Hi all,
I am trying to use DifferentialEquations.jl and Turing.jl to perform parameter estimation using MCMC.
I am currently getting the error
TypeError: in typeassert, expected Float64, got a value of type ForwardDiff.Dual{Nothing, Float64, 3}
I have seen other people get similar errors (e.g. 1, 2, can’t link to others because I am new 
), and I have tried to use the suggested fixes, but I can’t seem to get it to work.
The problem seems to be caused by Turing’s automatic differentiation. I have tried to use a different AD backend (Zygote), but that did not help.
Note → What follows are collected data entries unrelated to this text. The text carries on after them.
(** * CF-tgfile-mod: a shallow embedding of the relay worker

    The worker of [src/CF-tgfile-mod.js] accepts uploads, stores the bytes
    in a Telegram chat, keeps one row per file in the D1 table [files] and
    serves the files back through the edge cache.  This development embeds
    the request handlers as functions over an explicit world (table, cache,
    log of the effects performed) and proves the properties the
    specification states about them.

    Conventions.
    - A JavaScript string is a [string]: the bytes of its UTF-8 encoding.
      The separators ['.'] and ['/'], [';'] and the ASCII letters are single
      bytes that occur inside no other character, so splitting, searching
      and ASCII case folding act on the bytes as they act on the
      characters.  [toLowerCase] folds the ASCII letters only, and what is
      stated about lower-casing is stated for ASCII texts.  Where SQLite
      counts characters (LIKE) the text is cut into characters first.
    - A JavaScript number is a [Z] (message ids, sizes, millisecond clocks):
      an integer that a double holds exactly.  It is printed by its digits,
      in exponent form from 10^21 on; fractions, infinities and NaN are no
      values of the model, and a conversion that yields NaN returns [None].
    - [await] is sequencing: a handler is a function from the world to a
      result and the next world; an exception is the [Throw] outcome.
    - The admin handler and the HTML pages are not embedded; a page is the
      [BPage] body. *)

From Stdlib Require Import ZArith Ascii String Lia.
From stdpp Require Import base option list gmap strings sorting pretty.
(** ** [app.py] *)

(** The three module-level names of the "Deployment Info" block. *)
Record DeploymentInfo : Type := mkInfo {
  DEVOPS_STAGE : string;
  DEV_NAME : string;
  DEPLOY_DATE : string
}.

(** The module after its top-level statements have run. *)
Record Namespace : Type := mkNamespace {
  app : Flask.App DeploymentInfo;
  info : DeploymentInfo
}.

(** The keyword arguments [home] passes to [render_template]. *)
Definition template_context (g : DeploymentInfo) : kwargs :=
  [("stage", DEVOPS_STAGE g);
   ("dev_name", DEV_NAME g);
   ("deploy_date", DEPLOY_DATE g)].

(** The events one request may add: none, or one call of the renderer. *)
Definition request_events (g : DeploymentInfo) (evs : list Event) : Prop :=
  evs = [] \/ evs = [EvRender "index.html" (template_context g)].

Section AppPy.

(** The templating collaborator behind [render_template]: from a template
    name and the keyword arguments to the page, or an exception. *)
Variable renderer : string -> kwargs -> result string.

Definition render_template (template_name : string) (context : kwargs)
    : M string :=
  log (EvRender template_name context) ;;;
  (fun w => (renderer template_name context, w)).

(** Lines 7 to 9. *)
Definition deployment_info : M DeploymentInfo :=
  now <- datetime_now ;;
  ret {| DEVOPS_STAGE := "Stage 1";
         DEV_NAME := "Ibrahim Nassar";
         DEPLOY_DATE := Datetime.strftime "%d/%m/%Y" now |}.

(** Lines 12 to 18: the view reads the module globals when it is called,
    and nothing of the request. *)
Definition home : Flask.View DeploymentInfo :=
  fun _ _ g =>
    page <- render_template "index.html" (template_context g) ;;
    ret (Flask.RvStr page).
(** * AlgoClash: the match coordinator of scripts/server.ts

    A shallow embedding of the realtime server: the judging harness
    ([evaluateSolution], [deepEqual]), the per-room state machine ([Room]),
    the room registry ([RoomsMap]) and the per-connection message handler.

    Conventions of the embedding.
    - A JavaScript [Map] is a list in insertion order (iteration order is
      what the broadcasts follow); [Map.set] on a present key keeps its place.
    - Everything a handler sends is collected, in order, in a trace of
      [Out] events; a promise rejected with nobody to handle it is an event too.
    - [Date.now()], [Math.random()] and [crypto.randomUUID()] are arguments
      of the operation that reads them.
    - Handlers run to completion one at a time (section 5 of the design):
      an [async] method runs up to its first [await] when called, and the
      rest of it before the next event is delivered. *)

From Stdlib Require Import ZArith List String Ascii Bool Lia Arith.
From Stdlib Require Import DecimalString.
Import ListNotations.
Set Warnings "-register-all".
Open Scope list_scope.
Open Scope string_scope.

(* ------------------------------------------------------------------ *)
(** ** JavaScript values and their JSON text *)

Module JS.

(** Numbers: the integers (those that print in plain decimal notation),
    and the three values with no JSON text of their own.  Fractions and
    exponent notation are outside this model. *)
Inductive JSNumber : Type :=
| NInt (z : Z)
| NNaN
| NPosInf
| NNegInf.

(** Values a sandboxed call can hand back, and the data of a test vector.
    An object is its own enumerable properties in enumeration order, with
    no [toJSON] method; strings are ASCII texts. *)
Inductive JSValue : Type :=
| VUndefined
| VNull
| VBool (b : bool)
| VNum (n : JSNumber)
| VBigInt (z : Z)
| VStr (s : string)
| VFun (name : string)
| VArr (items : list JSValue)
| VObj (props : list (string * JSValue)).

(** What [JSON.stringify] gives: a text, [undefined], or a TypeError. *)
Inductive Serialized : Type :=
| Text (s : string)
| NoText
| SerializeError (msg : string).

Definition string_of_Z (z : Z) : string :=
  NilZero.string_of_int (Z.to_int z).

Definition char (n : nat) : string := String (ascii_of_nat n) EmptyString.
Definition dquote : string := char 34.
Definition backslash : string := char 92.

Definition hex_digit (n : nat) : string :=
  match n with
  | 10 => "a" | 11 => "b" | 12 => "c" | 13 => "d" | 14 => "e" | 15 => "f"
  | _ => string_of_Z (Z.of_nat n)
  end.

(** QuoteJSONString, one code unit at a time. *)
Definition escape_char (c : ascii) : string :=
  let n := nat_of_ascii c in
  if Nat.eqb n 34 then backslash ++ dquote
  else if Nat.eqb n 92 then backslash ++ backslash
  else if Nat.eqb n 8 then backslash ++ "b"
  else if Nat.eqb n 9 then backslash ++ "t"
  else if Nat.eqb n 10 then backslash ++ "n"
  else if Nat.eqb n 12 then backslash ++ "f"
  else if Nat.eqb n 13 then backslash ++ "r"
  else if Nat.ltb n 32 then backslash ++ "u00" ++ hex_digit (n / 16) ++ hex_digit (n mod 16)
  else String c EmptyString.

Fixpoint escape (s : string) : string :=
  match s with
  | EmptyString => EmptyString
  | String c s' => escape_char c ++ escape s'
  end.

Definition quote (s : string) : string := dquote ++ escape s ++ dquote.

Definition bigint_message : string := "Do not know how to serialize a BigInt".

(** [JSON.stringify(v)] with no replacer and no indent.  Inside an array a
    value with no text is written [null]; inside an object its key is left
    out. *)
Fixpoint stringify (v : JSValue) : Serialized :=
  match v with
  | VUndefined => NoText
  | VFun _ => NoText
  | VNull => Text "null"
  | VBool true => Text "true"
  | VBool false => Text "false"
  | VNum (NInt z) => Text (string_of_Z z)
  | VNum _ => Text "null"
  | VBigInt _ => SerializeError bigint_message
  | VStr s => Text (quote s)
  | VArr items =>
      let fix elements (l : list JSValue) : string + list string :=
        match l with
        | [] => inr []
        | x :: l' =>
            match stringify x with
            | SerializeError m => inl m
            | NoText =>
                match elements l' with
                | inl m => inl m
                | inr ps => inr ("null" :: ps)
                end
            | Text s =>
                match elements l' with
                | inl m => inl m
                | inr ps => inr (s :: ps)
                end
            end
        end in
      match elements items with
      | inl m => SerializeError m
      | inr ps => Text ("[" ++ String.concat "," ps ++ "]")
      end
  | VObj props =>
      let fix members (l : list (string * JSValue)) : string + list string :=
        match l with
        | [] => inr []
        | (k, x) :: l' =>
            match stringify x with
            | SerializeError m => inl m
            | NoText => members l'
            | Text s =>
                match members l' with
                | inl m => inl m
                | inr ps => inr ((quote k ++ ":" ++ s) :: ps)
                end
            end
        end in
      match members props with
      | inl m => SerializeError m
      | inr ps => Text ("{" ++ String.concat "," ps ++ "}")
      end
  end.

(** The result of a comparison that itself may throw. *)
Inductive Compared : Type :=
| Same
| Different
| CompareError (msg : string).

Definition serialized_eqb (a b : Serialized) : bool :=
  match a, b with
  | Text s, Text t => String.eqb s t
  | NoText, NoText => true
  | _, _ => false
  end.

(** [deepEqual(a, b)]: [JSON.stringify(a) === JSON.stringify(b)], the left
    operand serialized first; [JSON.stringify] is the built-in function. *)
Definition deepEqual (a b : JSValue) : Compared :=
  match stringify a with
  | SerializeError m => CompareError m
  | sa =>
      match stringify b with
      | SerializeError m => CompareError m
      | sb => if serialized_eqb sa sb then Same else Different
      end
  end.

Definition int (z : Z) : JSValue := VNum (NInt z).

End JS.
Export JS.

(* ------------------------------------------------------------------ *)
(** ** Problems and the repository layer *)

Inductive Difficulty : Type := Easy | Medium | Hard.
Inductive Topic : Type := Arrays | Strings | Trees | Graphs | DP.

(** [TeamKey]: the labels "A" and "B". *)
Inductive TeamKey : Type := TeamA | TeamB.

Definition Difficulty_eqb (a b : Difficulty) : bool :=
  match a, b with
  | Easy, Easy | Medium, Medium | Hard, Hard => true
  | _, _ => false
  end.

Definition Topic_eqb (a b : Topic) : bool :=
  match a, b with
  | Arrays, Arrays | Strings, Strings | Trees, Trees | Graphs, Graphs | DP, DP => true
  | _, _ => false
  end.

Definition TeamKey_eqb (a b : TeamKey) : bool :=
  match a, b with
  | TeamA, TeamA | TeamB, TeamB => true
  | _, _ => false
  end.

Record Test : Type := mkTest { args : list JSValue; expected : JSValue }.

(** [Problem].  The display texts [description], [signature] and [examples]
    are carried along by the server and read by no code path; they are left
    out of the record. *)
Record Problem : Type := mkProblem {
  problem_id : string;
  title : string;
  boilerplate : string;
  problem_difficulty : Difficulty;
  problem_topic : Topic;
  functionName : string;
  tests : list Test
}.

(** A settled promise of an [async] function. *)
Inductive Promise (A : Type) : Type :=
| Resolved (a : A)
| Rejected (message : string).
Arguments Resolved {A} a.
Arguments Rejected {A} message.

Module Repo.

(** [Repo.getRandomProblem]; [pick] stands for [Math.floor(Math.random() *
    pool.length)], any index below the pool's length. *)
Definition getRandomProblem (problems : list Problem) (pick : nat)
    (difficulty : Difficulty) (topic : Topic) : Promise Problem :=
  let pool := filter (fun p => Difficulty_eqb (problem_difficulty p) difficulty
                               && Topic_eqb (problem_topic p) topic) problems in
  match pool with
  | [] => Rejected "No problems in this category."
  | first :: _ => Resolved (nth (pick mod List.length pool) pool first)
  end.

End Repo.


(** [seedProblems]: the six seeded problems, in the order they are pushed. *)
Module Seed.

Definition q (s : string) : string := dquote ++ s ++ dquote.
Definition s (text : string) : JSValue := VStr text.
Definition ints (l : list Z) : JSValue := VArr (map int l).
Definition strs (l : list string) : JSValue := VArr (map VStr l).

Definition twoSum : Problem := {|
  problem_id := "two-sum-easy";
  title := "Two Sum";
  boilerplate := "function twoSum(nums, target) {
  const map = new Map();
  for (let i = 0; i < nums.length; i++) {
    const need = target - nums[i];
    if (map.has(need)) return [map.get(need), i];
    map.set(nums[i], i);
  }
  return [];
}
";
  problem_difficulty := Easy;
  problem_topic := Arrays;
  functionName := "twoSum";
  tests := [ mkTest [ints [2; 7; 11; 15]; int 9] (ints [0; 1]);
             mkTest [ints [3; 2; 4]; int 6] (ints [1; 2]);
             mkTest [ints [3; 3]; int 6] (ints [0; 1]) ]%Z
|}.

Definition isAnagram : Problem := {|
  problem_id := "valid-anagram";
  title := "Valid Anagram";
  boilerplate := "function isAnagram(s, t) {
  if (s.length !== t.length) return false;
  const cnt = new Array(26).fill(0);
  for (let i = 0; i < s.length; i++) {
    cnt[s.charCodeAt(i) - 97]++;
    cnt[t.charCodeAt(i) - 97]--;
  }
  return cnt.every(x => x === 0);
}
";
  problem_difficulty := Easy;
  problem_topic := Strings;
  functionName := "isAnagram";
  tests := [ mkTest [s "anagram"; s "nagaram"] (VBool true);
             mkTest [s "rat"; s "car"] (VBool false) ]
|}.

Definition leaf (v : Z) : JSValue := VObj [("val", int v)].
(** Replacing one cell of a list, seen through [omap]. *)
Lemma omap_insert_split {A B} (f : A -> option B) (l : list A) (i : nat) (x : A) :
  l !! i = Some x ->
  exists l1 l2, omap f l = l1 ++ option_list (f x) ++ l2 /\
                forall y, omap f (<[i := y]> l) = l1 ++ option_list (f y) ++ l2.
Proof.
  intros Hi. exists (omap f (take i l)), (omap f (drop (S i) l)).
  pose proof (lookup_lt_Some _ _ _ Hi) as Hlt. split.
  - rewrite <- (take_drop_middle l i x Hi) at 1. rewrite omap_app. simpl. by destruct (f x).
  - intros y. rewrite insert_take_drop by done. rewrite omap_app. simpl. by destruct (f y).
Qed.

(** A list read through its indices. *)
Lemma omap_seq_lookup {A B} (f : A -> option B) (l : list A) :
  omap (fun p => l !! p ≫= f) (seq 0 (length l)) = omap f l.
Proof.
  induction l as [|x l IH] using rev_ind; [done|].
  rewrite length_app, seq_app, !omap_app. f_equal.
  - rewrite <- IH. apply list_omap_ext, Forall_Forall2_diag, Forall_forall.
    intros p Hp. apply in_seq in Hp. rewrite lookup_app_l by lia. done.
  - simpl. by rewrite list_lookup_middle.
Qed.

Lemma omap_filter_list {A B} (f : A -> option B) (P : A -> bool) (l : list A) :
  (forall x, x ∈ l -> P x = false -> f x = None) ->
  omap f (filter (fun x => P x = true) l) = omap f l.
Proof.
  induction l as [|x l IH]; intros H; [done|].
  assert (IH' := IH (fun y Hy => H y (list_elem_of_further _ _ _ Hy))).
  rewrite filter_cons. destruct (decide (P x = true)) as [Hx|Hx]; cbn.
  - destruct (f x); [f_equal|]; exact IH'.
  - rewrite (H x (list_elem_of_here _ _)) by (by destruct (P x)). exact IH'.
Qed.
I tried to turn off the AD used by the DifferentialEquations solver, but that did not help either.
Does anybody have any idea what could be going wrong and how I might fix it?
Here is a simplified version of my code:
using Turing, DifferentialEquations, LinearAlgebra
# Known Constants
observation_size = 100
Δ = 0.05
time = [Δ * i for i in 0:observation_size]
slices_per_block = 10
total_slices = 3 * slices_per_block
mid_of_block = ceil(Int64, slices_per_block / 2)
observed_nodes = [i * slices_per_block + mid_of_block for i in 0:2]
true_ks_int = [20., 30., 25.]
T_0 = Vector{Float64}(undef, total_slices)
T_0[1:slices_per_block] .= 330.
T_0[(slices_per_block + 1):(2 * slices_per_block)] .= 270.
T_0[(2 * slices_per_block + 1):(3 * slices_per_block)] .= 310.
# Unknown Constants
true_k12 = 5.
true_k23 = 4.
true_σ = 2.
true_p = [slices_per_block, true_ks_int, true_k12, true_k23]
function LSSM(dT, T, p, t)
s, ks_int, k12, k23 = p
N_s = 3 * s
# Put conduction coefficient between adjacent slices in list
ks = Vector{Any}(undef, N_s - 1) #I do "Any" here since k12, k23 might be ForwardDiff and not Float
ks[1:(s - 1)] .= ks_int[1]
ks[s] = k12
ks[(s + 1):(2 * s - 1)] .= ks_int[2]
ks[2 * s] = k23
ks[(2 * s + 1):(3 * s - 1)] .= ks_int[3]
# Conduction + Convection
dT[1] = (ks[1] * (T[2] - T[1]))
for i ∈ 2:(N_s - 1)
dT[i] = (ks[i - 1] * (T[i - 1] - T[i]) + ks[i] * (T[i + 1] - T[i]))
end
dT[N_s] = (ks[N_s - 1] * (T[N_s - 1] - T[N_s]))
end
LSSM_dynamics = ODEProblem(LSSM, T_0, (time[1], time[end]), true_p)
true_sol = solve(LSSM_dynamics, Tsit5(); saveat = Δ)
T_obs = true_sol[observed_nodes, :]
y = Array(T_obs) + true_σ * randn(size(Array(T_obs)))
@model function fit_LSSM(data, system, syst_consts)
σ ~ Gamma(1, 1)
k12 ~ Gamma(1, 1)
k23 ~ Gamma(1, 1)
s, ks_int, Δ = syst_consts
p = [s, ks_int, k12, k23]
predicted = solve(system, Tsit5(); p = p, saveat = Δ)
for i ∈ 1:length(predicted)
data[:, i] ~ MvNormal(predicted[observed_nodes, i], σ^2 * I)
end
end
model = fit_LSSM(y, LSSM_dynamics, [slices_per_block, true_ks_int, Δ]);
chain = sample(model, NUTS(0.65), MCMCSerial(), 1000, 1; progress = false)
The stacktrace is very big and I don’t really understand what is going on…